■ Exercise brief
Below are lines of data; restate word for word those running from the line containing "if jl_is_uniontype v then" to the line containing "Definition bits_equal (a", inclusive, and no others.

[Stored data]

..........

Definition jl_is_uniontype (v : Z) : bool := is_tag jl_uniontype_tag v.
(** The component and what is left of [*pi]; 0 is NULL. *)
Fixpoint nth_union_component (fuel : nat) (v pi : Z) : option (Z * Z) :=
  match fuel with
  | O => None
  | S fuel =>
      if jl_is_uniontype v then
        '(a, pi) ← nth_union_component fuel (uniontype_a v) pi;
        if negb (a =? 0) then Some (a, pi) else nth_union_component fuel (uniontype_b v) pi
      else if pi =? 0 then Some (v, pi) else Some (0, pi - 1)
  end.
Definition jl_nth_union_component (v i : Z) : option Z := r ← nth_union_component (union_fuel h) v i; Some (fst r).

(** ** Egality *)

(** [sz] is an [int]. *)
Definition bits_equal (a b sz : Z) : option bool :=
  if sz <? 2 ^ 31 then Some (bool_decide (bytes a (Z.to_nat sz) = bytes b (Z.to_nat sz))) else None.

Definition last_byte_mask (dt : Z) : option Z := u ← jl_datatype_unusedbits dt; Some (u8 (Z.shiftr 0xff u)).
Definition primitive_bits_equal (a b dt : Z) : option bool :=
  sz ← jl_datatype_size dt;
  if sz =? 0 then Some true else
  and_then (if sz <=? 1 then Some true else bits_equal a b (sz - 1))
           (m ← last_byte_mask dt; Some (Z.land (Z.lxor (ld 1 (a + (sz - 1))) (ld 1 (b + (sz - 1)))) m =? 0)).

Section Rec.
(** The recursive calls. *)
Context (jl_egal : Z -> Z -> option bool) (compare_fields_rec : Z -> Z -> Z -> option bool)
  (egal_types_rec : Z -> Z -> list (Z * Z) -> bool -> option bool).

..........

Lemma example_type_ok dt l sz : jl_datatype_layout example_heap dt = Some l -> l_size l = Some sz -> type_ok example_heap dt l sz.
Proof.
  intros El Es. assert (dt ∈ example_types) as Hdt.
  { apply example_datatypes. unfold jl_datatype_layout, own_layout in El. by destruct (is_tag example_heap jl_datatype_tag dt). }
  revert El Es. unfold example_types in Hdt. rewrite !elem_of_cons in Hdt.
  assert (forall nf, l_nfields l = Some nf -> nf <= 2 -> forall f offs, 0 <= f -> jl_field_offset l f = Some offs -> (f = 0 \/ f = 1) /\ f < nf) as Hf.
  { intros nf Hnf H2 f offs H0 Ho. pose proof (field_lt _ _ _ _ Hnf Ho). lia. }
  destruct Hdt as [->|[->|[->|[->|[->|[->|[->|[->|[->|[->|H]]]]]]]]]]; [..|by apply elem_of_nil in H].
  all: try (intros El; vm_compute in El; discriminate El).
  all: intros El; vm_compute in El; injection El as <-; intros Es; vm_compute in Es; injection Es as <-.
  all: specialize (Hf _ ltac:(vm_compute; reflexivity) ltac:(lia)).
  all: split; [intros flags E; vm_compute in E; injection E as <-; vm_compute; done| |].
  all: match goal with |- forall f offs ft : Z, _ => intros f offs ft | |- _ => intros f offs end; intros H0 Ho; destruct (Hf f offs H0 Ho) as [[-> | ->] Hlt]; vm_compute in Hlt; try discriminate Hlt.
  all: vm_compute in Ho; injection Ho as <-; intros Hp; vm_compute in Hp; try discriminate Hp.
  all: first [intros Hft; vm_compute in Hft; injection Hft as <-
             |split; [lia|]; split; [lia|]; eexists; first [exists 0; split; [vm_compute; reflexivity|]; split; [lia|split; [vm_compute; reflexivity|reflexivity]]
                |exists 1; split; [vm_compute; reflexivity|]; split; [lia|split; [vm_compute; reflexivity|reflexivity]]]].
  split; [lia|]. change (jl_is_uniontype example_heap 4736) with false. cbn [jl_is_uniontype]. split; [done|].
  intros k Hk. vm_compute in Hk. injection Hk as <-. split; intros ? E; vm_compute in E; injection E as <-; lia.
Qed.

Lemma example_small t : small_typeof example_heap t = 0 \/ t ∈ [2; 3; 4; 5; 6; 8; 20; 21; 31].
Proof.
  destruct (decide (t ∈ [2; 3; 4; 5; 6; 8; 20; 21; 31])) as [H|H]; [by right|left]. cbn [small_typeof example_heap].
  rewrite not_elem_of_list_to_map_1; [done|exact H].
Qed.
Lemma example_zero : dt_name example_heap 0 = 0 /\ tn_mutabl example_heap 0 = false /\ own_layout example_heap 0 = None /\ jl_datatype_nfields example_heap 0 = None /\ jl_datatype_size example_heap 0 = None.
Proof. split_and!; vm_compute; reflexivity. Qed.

..........

■ Reply
      if jl_is_uniontype v then
        '(a, pi) ← nth_union_component fuel (uniontype_a v) pi;
        if negb (a =? 0) then Some (a, pi) else nth_union_component fuel (uniontype_b v) pi
      else if pi =? 0 then Some (v, pi) else Some (0, pi - 1)
  end.
Definition jl_nth_union_component (v i : Z) : option Z := r ← nth_union_component (union_fuel h) v i; Some (fst r).

(** ** Egality *)

(** [sz] is an [int]. *)
Definition bits_equal (a b sz : Z) : option bool :=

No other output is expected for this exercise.